In keeping faith with its promise, the President Muhammadu Buhari government, saturday, secured the release of additional 82 Chibok girls, bringing the number of abducted Chibok girls that the administration has been able to secure their release since coming to office in 2015 to 106.
Yesterday’s release was the outcome of the ongoing negotiations with the Boko Haram leadership on the release of the girls captured since April 2014. Although full details of the terms of release were not out as at the time of filing this report, astatement last night by the Senior Special Assistant to President Muhammadu Buhari on Media and Publicity, Malam Garba Shehu, said that the girls were released in exchange for some Boko Haram suspects who were hitherto held by authorities.
Shehu who noted that President Buhari was pleased to announce the release of the girls said the president had expressed his gratitude to security agencies, the military, the government of Switzerland, the Red Cross, local and international non-governmental organisations (NGOs) for their fruitful negotiations.
He also disclosed that the freed girls would be formally received by Buhari in Abuja today (Sunday).
He added that the release was a follow-up to the earlier freedom of 21 girls in October last year, after which he said the president tasked security agencies to sustain their efforts until all the girls were freed and reunited with their families.
He said the president had since then been receiving briefings from the Director-General of Department of State Services (DSS), Lawal Daura, on progress of the negotiations.
The statement reads: “The President is pleased to announce that negotiations to release more of the Chibok Girls have born fruits with the release of 82 more Girls today. After months of patient negotiations, our security agencies have taken back these abducted girls in exchange for some Boko Haram suspects held by the authorities.
“The Girls are due tomorrow in Abuja to be received by the President. The President expressed his deep gratitude to security agencies, the military, the government of Switzerland, the Red Cross, local and international NGOs for the success of this operation.
“It may be recalled that when the first batch of 21 Girls were released in October last year, the President directed the security agencies to continue in earnest until all the Chibok Girls have been released and reunited with their families. The President has been receiving full reports from the Director-General of the State Security Services at each stage of the operation.”

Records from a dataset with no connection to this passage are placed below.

(** * The Git issues helper ([src/git_issues.py]) as a shallow embedding

    The module reads a JSON list of issue records from a file, filters the
    records by their normalised status and rewrites the status of some of
    them in place.  The embedding keeps the three layers of the source:

    - text: [str.strip] and [str.lower] on strings;
    - the Python store: issue records are dictionaries that live in a heap
      and are shared by reference, the file system, the process environment
      and the clock;
    - the functions of the module, written in a state-and-exception monad
      over that store. *)

From Stdlib Require Import ZArith NArith Ascii String.
From stdpp Require Import base option list gmap strings.

Set Warnings "-register-all".

Open Scope string_scope.
Open Scope list_scope.

(** ** Text

    A Python [str] is modelled by a [string] with one [ascii] per code
    point, which covers the code points below 256. *)

Module Text.

(** [str.isspace] on one code point: U+0009..U+000D, U+001C..U+001F,
    U+0020, U+0085 and U+00A0 are the white space below 256. *)
Definition is_space (c : ascii) : bool :=
  let n := N_of_ascii c in
  ((9 <=? n) && (n <=? 13) || (28 <=? n) && (n <=? 32)
   || (n =? 133) || (n =? 160))%N.

(** [str.lower] on one code point: A..Z and the Latin-1 capitals
    U+00C0..U+00DE (the multiplication sign U+00D7 apart) move by 32. *)
Definition lower_char (c : ascii) : ascii :=
  let n := N_of_ascii c in
  if ((65 <=? n) && (n <=? 90)
      || (192 <=? n) && (n <=? 222) && negb (n =? 215))%N
  then ascii_of_N (n + 32) else c.

Fixpoint lower (s : string) : string :=
  match s with
  | EmptyString => EmptyString
  | String c s' => String (lower_char c) (lower s')
  end.

Fixpoint lstrip (s : string) : string :=
  match s with
  | EmptyString => EmptyString
  | String c s' => if is_space c then lstrip s' else s
  end.

Fixpoint rstrip (s : string) : string :=
  match s with
  | EmptyString => EmptyString
  | String c s' =>
      match rstrip s' with
      | EmptyString => if is_space c then EmptyString else String c EmptyString
      | r => String c r
      end
  end.

(** [str.strip()] without argument. *)
Definition strip (s : string) : string := rstrip (lstrip s).

(** [name.endswith(suffix)], used for the pattern [*.json]. *)
Fixpoint ends_with (suffix s : string) : bool :=
  if String.eqb s suffix then true
  else match s with
       | EmptyString => false
       | String _ s' => ends_with suffix s'
       end.

End Text.

(** ** JSON values and Python objects

    [json.load] yields [None], [bool], [int], [float], [str], [list] and
    [dict] objects.  A [dict] compares by its key/value pairs whatever the
    insertion order, which is the equality of [gmap].  No function of the
    module looks inside a number; a float is carried by its binary64 bit
    pattern. *)

Inductive json : Type :=
  | JNull
  | JBool (b : bool)
  | JInt (n : Z)
  | JFloat (bits : Z)
  | JStr (s : string)
  | JArr (items : list json)
  | JObj (fields : gmap string json).

Global Instance json_inhabited : Inhabited json := populate JNull.

(** [isinstance(x, MutableMapping)] *)
Definition is_mapping (x : json) : bool :=
  match x with JObj _ => true | _ => false end.

(** ** Exceptions and results *)

Inductive exn : Type :=
  | FileNotFoundError
  | IsADirectoryError
  | JSONDecodeError
  | ValueError
  | AttributeError
  | TypeError.

Global Instance exn_eq_dec : EqDecision exn.
Proof. solve_decision. Defined.

Inductive result (A : Type) : Type :=
  | Ok (a : A)
  | Raise (e : exn).
Arguments Ok {A} a.
Arguments Raise {A} e.

(** ** The file system

    A directory lists its entries in the order [os.scandir] reports them.
    A path is the list of its components from the root; the working
    directory is the root, so that relative and absolute paths coincide.
    There are no links, and [..] is a name like any other. *)

Inductive node : Type :=
  | File (content : string)
  | Dir (entries : list (string * node)).

Definition path : Type := list string.

Module FS.

Fixpoint entry (name : string) (es : list (string * node)) : option node :=
  match es with
  | [] => None
  | (n, x) :: es' => if String.eqb n name then Some x else entry name es'
  end.

Fixpoint walk (n : node) (p : path) : option node :=
  match p with
  | [] => Some n
  | c :: p' =>
      match n with
      | Dir es =>
          match entry c es with
          | Some x => walk x p'
          | None => None
          end
      | File _ => None
      end
  end.

(** [Path.is_file()] and [Path.exists()] *)
Definition is_file (root : node) (p : path) : bool :=
  match walk root p with Some (File _) => true | _ => false end.

Definition exists_ (root : node) (p : path) : bool :=
  match walk root p with Some _ => true | None => false end.

(** The entries of one directory that match [*.json], as paths. *)
Definition matches_here (here : path) (es : list (string * node)) : list path :=
  map (fun e => here ++ [e.1])
      (filter (fun e => Is_true (Text.ends_with ".json" e.1)) es).

(** [Path.rglob("*.json")]: the directories below (and including) the
    starting point are visited parents first, and each yields its own
    matching entries; an entry that matches may be a file or a
    directory.  No depth bound is involved. *)
Fixpoint rglob_json (here : path) (n : node) : list path :=
  match n with
  | File _ => []
  | Dir es =>
      matches_here here es ++
      (fix below (es : list (string * node)) : list path :=
         match es with
         | [] => []
         | (name, x) :: es' => rglob_json (here ++ [name]) x ++ below es'
         end) es
  end.

(** [open(p, "w")] followed by writing [text], for a path that names a
    regular file: the content is replaced, nothing else changes. *)
Fixpoint write (n : node) (p : path) (text : string) : node :=
  match p with
  | [] => match n with File _ => File text | Dir _ => n end
  | c :: p' =>
      match n with
      | File _ => n
      | Dir es =>
          Dir ((fix upd (es : list (string * node)) : list (string * node) :=
                  match es with
                  | [] => []
                  | (name, x) :: es' =>
                      if String.eqb name c then (name, write x p' text) :: es'
                      else (name, x) :: upd es'
                  end) es)
      end
  end.

(** [Path(s)]: the components between slashes, empty components and [.]
    dropped. *)
Fixpoint split_slash (cur : string) (s : string) : list string :=
  match s with
  | EmptyString => [cur]
  | String c s' =>
      if Ascii.eqb c "/"%char then cur :: split_slash EmptyString s'
      else split_slash (cur +:+ String c EmptyString) s'
  end.

Definition Path (s : string) : path :=
  filter (fun c => c ≠ "" ∧ c ≠ ".") (split_slash EmptyString s).

(** [Path.name] *)
Definition name (p : path) : string := List.last p "".

End FS.

(** ** The store

    [heap]: the Python objects reachable from a sequence of issues; a
    reference ([loc]) is an index into it, and two positions of a sequence
    may hold the same reference.  [clock n] is the text that the [n]-th
    call of [datetime.now(timezone.utc).isoformat()] returns, [ticks]
    counts the calls made so far.  [module_root] is
    [Path(__file__).resolve().parents[1]]. *)

Definition loc : Type := nat.

Record world : Type := World {
  heap : list json;
  fs : node;
  environ : gmap string string;
  module_root : path;
  clock : nat → string;
  ticks : nat;
}.

Definition set_heap (h : list json) (w : world) : world :=
  World h (fs w) (environ w) (module_root w) (clock w) (ticks w).

Definition set_fs (n : node) (w : world) : world :=
  World (heap w) n (environ w) (module_root w) (clock w) (ticks w).

Definition tick (w : world) : world :=
  World (heap w) (fs w) (environ w) (module_root w) (clock w) (S (ticks w)).

(** The object behind a reference.  Python has no dangling reference; an
    index outside the heap reads as [None], which is not a mapping. *)
Definition obj (h : list json) (l : loc) : json := default JNull (h !! l).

Apart from the statement issued last night by the state House, no other government official was willing to give additional information or agreed to be quoted. THISDAY however gathered that upon their release, the girls were initially camped in Banki town in the North East part of the country, where they were awaiting further instructions before they were air-lifted to another location, for debriefing and compulsory medical checkup.
There were also indication that the processes leading to the release of the 82 girls were kept secret as several senior government officials contacted by THISDAY when the news broke could not confirm the release of the girls.

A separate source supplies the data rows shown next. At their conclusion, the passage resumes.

Lemma failed_step_writes_nothing_witness :
  (snapshotNodes (expectedSnapshot Examples.manager 5) Examples.manager).1.1
  = expectedSnapshot Examples.manager 5
  /\ (snapshotContainers (expectedSnapshot Examples.manager 5) Healthy.broken).1.1
     = expectedSnapshot Examples.manager 5.
Proof.
  split.
  - apply failed_step_writes_nothing.
    + unfold steps. do 2 apply list_elem_of_further. apply list_elem_of_here.
    + discriminate.
  - apply failed_step_writes_nothing.
    + unfold steps. do 3 apply list_elem_of_further. apply list_elem_of_here.
    + discriminate.
Defined.

(** ** What the counts depend on *)

(** X8. The five counts of the container step do not depend on the order
    in which the engine lists the containers, in runs where each answered
    inspection carries its configuration. *)
Theorem container_counts_ignore_order
    (snapshot : DockerSnapshot) (cli1 cli2 : client.Client)
    (raw1 raw2 : list types.Container) :
  client.ContainerList cli1 = Ok raw1 ->
  client.ContainerList cli2 = Ok raw2 ->
  configsPresent cli1 raw1 ->
  configsPresent cli2 raw2 ->
  raw1 ≡ₚ raw2 ->
  let s1 := after snapshotContainers cli1 snapshot in
  let s2 := after snapshotContainers cli2 snapshot in
  RunningContainerCount s1 = RunningContainerCount s2
  /\ StoppedContainerCount s1 = StoppedContainerCount s2
  /\ HealthyContainerCount s1 = HealthyContainerCount s2
  /\ UnhealthyContainerCount s1 = UnhealthyContainerCount s2
  /\ StackCount s1 = StackCount s2.
Proof.
  intros H1 H2 Hc1 Hc2 Hp. cbv zeta.
  destruct (step_containers_ok snapshot cli1 raw1 H1 Hc1) as [-> _].
  destruct (step_containers_ok snapshot cli2 raw2 H2 Hc2) as [-> _].
  cbn [withContainers RunningContainerCount StoppedContainerCount
       HealthyContainerCount UnhealthyContainerCount StackCount
       setRawContainers setSnapshotRaw setStackCount setUnhealthyContainerCount
       setHealthyContainerCount setStoppedContainerCount setRunningContainerCount].
  rewrite !(count_Permutation _ _ _ Hp),
    (distinct_labels_Permutation types.Labels _ _ _ Hp).
  by split_and !.
Qed.

Lemma container_counts_ignore_order_witness :
  let s1 := after snapshotContainers Examples.manager zero in
  let s2 := after snapshotContainers (Healthy.listing (reverse Examples.five)) zero in
  RunningContainerCount s1 = RunningContainerCount s2
  /\ StoppedContainerCount s1 = StoppedContainerCount s2
  /\ HealthyContainerCount s1 = HealthyContainerCount s2
  /\ UnhealthyContainerCount s1 = UnhealthyContainerCount s2
  /\ StackCount s1 = StackCount s2.
Proof.
  apply (container_counts_ignore_order zero Examples.manager
           (Healthy.listing (reverse Examples.five))
           Examples.five (reverse Examples.five) eq_refl eq_refl).
  - apply configsPresent_forallb. reflexivity.
  - apply configsPresent_forallb. reflexivity.
  - symmetry. apply reverse_Permutation.
Defined.

(** X9. The totals and the count written by the node step do not depend on
    the order in which the engine lists the nodes, even when the running
    [int64] sums wrap on the way. *)
Theorem node_totals_ignore_order
    (snapshot : DockerSnapshot) (cli1 cli2 : client.Client)
    (nodes1 nodes2 : list swarm.Node) :
  client.NodeList cli1 = Ok nodes1 ->
  client.NodeList cli2 = Ok nodes2 ->
  nodes1 ≡ₚ nodes2 ->
  after snapshotNodes cli1 snapshot = after snapshotNodes cli2 snapshot.
Proof.
  intros H1 H2 Hp.
  rewrite (after_nodes_ok _ _ _ H1), (after_nodes_ok _ _ _ H2).
  by rewrite (sumNanoCPUs_Permutation _ _ Hp), (sumMemoryBytes_Permutation _ _ Hp),
    (Permutation_length Hp).
Qed.

Lemma node_totals_ignore_order_witness :
  after snapshotNodes (Examples.cluster Healthy.wrappingNodes) zero
  = after snapshotNodes (Examples.cluster Healthy.rotatedNodes) zero.
Proof.
  apply (node_totals_ignore_order zero
           (Examples.cluster Healthy.wrappingNodes) (Examples.cluster Healthy.rotatedNodes)
           Healthy.wrappingNodes Healthy.rotatedNodes eq_refl eq_refl).
  symmetry. apply (Permutation_cons_append [_; _]).
Defined.

(** X10. In runs where each answered inspection carries its
    configuration, the container step reads three things of a listed
    container for its counts: its state, its status text and its
    [com.docker.compose.project] label.  Two lists that agree on these,
    entry by entry, get the same five counts, whatever the identifiers,
    images and other labels are. *)
Theorem container_counts_read_state_status_project
    (snapshot : DockerSnapshot) (cli1 cli2 : client.Client)
    (raw1 raw2 : list types.Container) :
  client.ContainerList cli1 = Ok raw1 ->
  client.ContainerList cli2 = Ok raw2 ->
  configsPresent cli1 raw1 ->
  configsPresent cli2 raw2 ->
  Forall2 (fun c1 c2 =>
             types.State c1 = types.State c2
             /\ types.Status c1 = types.Status c2
             /\ types.Labels c1 !! "com.docker.compose.project"
                = types.Labels c2 !! "com.docker.compose.project") raw1 raw2 ->
  let s1 := after snapshotContainers cli1 snapshot in
  let s2 := after snapshotContainers cli2 snapshot in
  RunningContainerCount s1 = RunningContainerCount s2
  /\ StoppedContainerCount s1 = StoppedContainerCount s2
  /\ HealthyContainerCount s1 = HealthyContainerCount s2
  /\ UnhealthyContainerCount s1 = UnhealthyContainerCount s2
  /\ StackCount s1 = StackCount s2.
Proof.
  intros H1 H2 Hc1 Hc2 Hagree. cbv zeta.
  destruct (step_containers_ok snapshot cli1 raw1 H1 Hc1) as [-> _].
  destruct (step_containers_ok snapshot cli2 raw2 H2 Hc2) as [-> _].
  cbn [withContainers RunningContainerCount StoppedContainerCount
       HealthyContainerCount UnhealthyContainerCount StackCount
       setRawContainers setSnapshotRaw setStackCount setUnhealthyContainerCount
       setHealthyContainerCount setStoppedContainerCount setRunningContainerCount].
  assert (Hl : labelValues types.Labels "com.docker.compose.project" raw1
               = labelValues types.Labels "com.docker.compose.project" raw2).
  { clear H1 H2 Hc1 Hc2. unfold labelValues.
    induction Hagree as [| c1 c2 l1 l2 (_ & _ & Hc) _ IH]; [done |].
    simpl. unfold omap in IH. by rewrite Hc, IH. }
  rewrite Hl. split_and !; try done; apply count_Forall2;
    (eapply Forall2_impl; [exact Hagree |]); intros c1 c2 (Hs & Ht & _);
    unfold isRunning, isExited, saysHealthy, saysUnhealthy; by rewrite ?Hs, ?Ht.
Qed.

Lemma container_counts_read_state_status_project_witness :
  let s1 := after snapshotContainers Examples.manager zero in
  let s2 := after snapshotContainers (Healthy.listing Healthy.relabelled) zero in
  RunningContainerCount s1 = RunningContainerCount s2
  /\ StoppedContainerCount s1 = StoppedContainerCount s2
  /\ HealthyContainerCount s1 = HealthyContainerCount s2
  /\ UnhealthyContainerCount s1 = UnhealthyContainerCount s2
  /\ StackCount s1 = StackCount s2.
Proof.
  apply (container_counts_read_state_status_project zero Examples.manager
           (Healthy.listing Healthy.relabelled)
           Examples.five Healthy.relabelled eq_refl eq_refl).
  - apply configsPresent_forallb. reflexivity.
  - apply configsPresent_forallb. reflexivity.
  - repeat constructor.
Defined.

(** ** Substring tests and labels *)

(** X11. The substring test used for the health markers is containment in
    the usual sense: it succeeds exactly when the text splits into a
    prefix, the substring, and a suffix. *)
Theorem Contains_iff_split (s substr : string) :
  Contains s substr = true <-> exists pre post, s = pre +:+ substr +:+ post.
Proof.
  induction s as [| b s IH].
  - cbn [Contains]. rewrite orb_false_r, HasPrefix_iff. split.
    + intros (post & H). by exists "", post.
    + intros (pre & post & H). destruct pre as [| ? ?]; [| discriminate].
      by exists post.
  - cbn [Contains]. rewrite orb_true_iff, HasPrefix_iff, IH. split.
    + intros [(post & H) | (pre & post & H)].
      * by exists "", post.
      * exists (String b pre), post. simpl. by rewrite H.
    + intros (pre & post & H). destruct pre as [| a pre].
      * left. by exists post.
      * right. simpl in H. injection H as _ ->. by exists pre, post.
Qed.

Lemma Contains_iff_split_witness :
  Contains "Up 2 hours (healthy)" "(healthy)" = true
  /\ ~ (exists pre post, "(unhealthy)" = pre +:+ "(healthy)" +:+ post).
Proof.
  split.
  - apply Contains_iff_split. by exists "Up 2 hours ", "".
  - intros H. apply Contains_iff_split in H. discriminate H.
Defined.

(** X12. Services without a [com.docker.stack.namespace] label, and
    containers without a [com.docker.compose.project] label, add nothing to
    the stack count, whatever other labels they carry; the services are
    still counted as services. *)
Theorem unlabelled_objects_add_no_stack (snapshot : DockerSnapshot) (cli : client.Client) :
  (forall services,
     client.ServiceList cli = Ok services ->
     Forall (fun s => swarm.Labels (swarm.Spec s) !! "com.docker.stack.namespace" = None)
            services ->
     StackCount (after snapshotSwarmServices cli snapshot) = StackCount snapshot
     /\ ServiceCount (after snapshotSwarmServices cli snapshot) = length services)
  /\ (forall rawContainers,
        client.ContainerList cli = Ok rawContainers ->
        Forall (fun c => types.Labels c !! "com.docker.compose.project" = None)
               rawContainers ->
        StackCount (after snapshotContainers cli snapshot) = StackCount snapshot).
Proof.
  split.
  - intros services Hl Hnone. unfold after.
    rewrite snapshotSwarmServices_run, Hl. cbn [fst].
    rewrite (labelValues_none (fun s => swarm.Labels (swarm.Spec s)) _ _ Hnone).
    split; [apply Nat.add_0_r | reflexivity].
  - intros raw Hl Hnone. unfold after. rewrite snapshotContainers_run, Hl.
    destruct (forallb (carriesConfig cli) raw); [| reflexivity].
    cbn [fst withContainers StackCount setRawContainers setSnapshotRaw setStackCount].
    rewrite (labelValues_none types.Labels _ _ Hnone). apply Nat.add_0_r.
Qed.

Lemma unlabelled_objects_add_no_stack_witness :
  StackCount
    (after snapshotContainers
       (Healthy.listing
          [ Examples.container "a" "running" "Up" [("tier", "web")];
            Examples.container "b" "exited" "Exited (1)" [] ])
       (setStackCount 4 zero)) = 4.
Proof.
  apply (proj2 (unlabelled_objects_add_no_stack (setStackCount 4 zero)
                  (Healthy.listing
                     [ Examples.container "a" "running" "Up" [("tier", "web")];
                       Examples.container "b" "exited" "Exited (1)" [] ]))
               [ Examples.container "a" "running" "Up" [("tier", "web")];
                 Examples.container "b" "exited" "Exited (1)" [] ]
               eq_refl).
  repeat constructor.
Defined.

(** X13. When the container list answers and each answered inspection
    carries its configuration, a container whose inspection answers appears
    in the raw per-container list at its own position with the environment
    of that configuration; and the step inspects each listed container once,
    by its identifier, in list order. *)
Theorem inspected_container_carries_env
    (snapshot : DockerSnapshot) (cli : client.Client)
    (rawContainers : list types.Container) :
  client.ContainerList cli = Ok rawContainers ->
  configsPresent cli rawContainers ->
  (forall i c response config,
     rawContainers !! i = Some c ->
     client.ContainerInspect cli (types.ID c) = Ok response ->
     types.Config response = Some config ->
     Containers (SnapshotRaw (after snapshotContainers cli snapshot)) !! i
     = Some {| Container := c; Env := types.Env config |})
  /\ calls (snapshotContainers snapshot cli).2
     = OpContainerList :: map (fun c => OpContainerInspect (types.ID c)) rawContainers.
Proof.
  intros Hl Hcfg. split.
  - intros i c response config Hi Hok Hconfig.
    destruct (step_containers_ok snapshot cli rawContainers Hl Hcfg) as [-> _].
    change (Containers (SnapshotRaw (withContainers cli rawContainers snapshot)))
      with (inspected cli <$> rawContainers).
    rewrite list_lookup_fmap, Hi. simpl. unfold inspected. by rewrite Hok, Hconfig.
  - rewrite (after_containers_ok _ _ _ Hl Hcfg). cbn [snd].
    change (calls (ApiCall OpContainerList :: ?t)) with (OpContainerList :: calls t).
    apply configsPresent_forallb in Hcfg. by rewrite (calls_inspectionsTrace _ _ Hcfg).
Qed.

For instance, the Director of Defence Information, Major General John Enenche, told THISDAY that the DHQ was yet to ascertain the true situation of things as far as the release of the girls was concerned.
When contacted also, the presidential spokesperson, Mr. Femi Adeshina, could not confirm too, as he said he was awaiting details of the negotiations before he could be armed to give information on the development. He however promised to do so immediately he was availed details of the release.
In similar breath, spokesperson for Governor Kashim Shettima of Borno State, Isa Gusau, said he had no information and could not reach his principal on phone and as such he could not confirm their release.
But a source in the Ministry of Information and Culture was the first to confirm the development and to also give the correct figure of 82 as against the 80 that a majority of the online news portal had earlier published.
The source described the news as another promise kept by the Buhari government, adding that while critics of the administration would naturally fail to see or acknowledge a feat as exciting as the release of more Chibok girls, the government and its functionaries are not unaware of their efforts and would continue to do more.
Boko Haram had seized 276 female students from the Government Secondary School in Chibok on the night of April 14, 2014. About 57 of the girls managed to escape in the immediate aftermath of the abduction.
Negotiations between the federal government and Boko Haram had led to the release of 21 of the girls while another three were freed by soldiers. Dozens of others had escaped on their own.
Despite losing most of the territory they controlled at some point, including the dreaded Sambisa forest to Nigerian troops, the insurgents kept hold of an estimated 195 girls, with some of them already feared dead.
But Vice-President Yemi Osinbajo had disclosed last month that negotiations were ongoing for the release of more Chibok schoolgirls still in the custody of the deadly terror group.
“There is a lot of negotiation going on,” he had said at an interaction with journalists and activists at the State House in Abuja in April.
Expressing optimism that the dialogue would yield the desired result in due course, Osinbajo had said government had “gone quite far” with negotiations to free more girls.
THISDAY gathered that the release process was slow because of the existence of two factions in Boko Haram, with each faction holding on to some of the girls.
One of the factions is led by Abubakar Shekau, the erstwhile leader of the group, while a breakaway faction is led by Abu Musab al-Barnawi, believed to be a son of the late founder of the group, Mohammed Yusuf.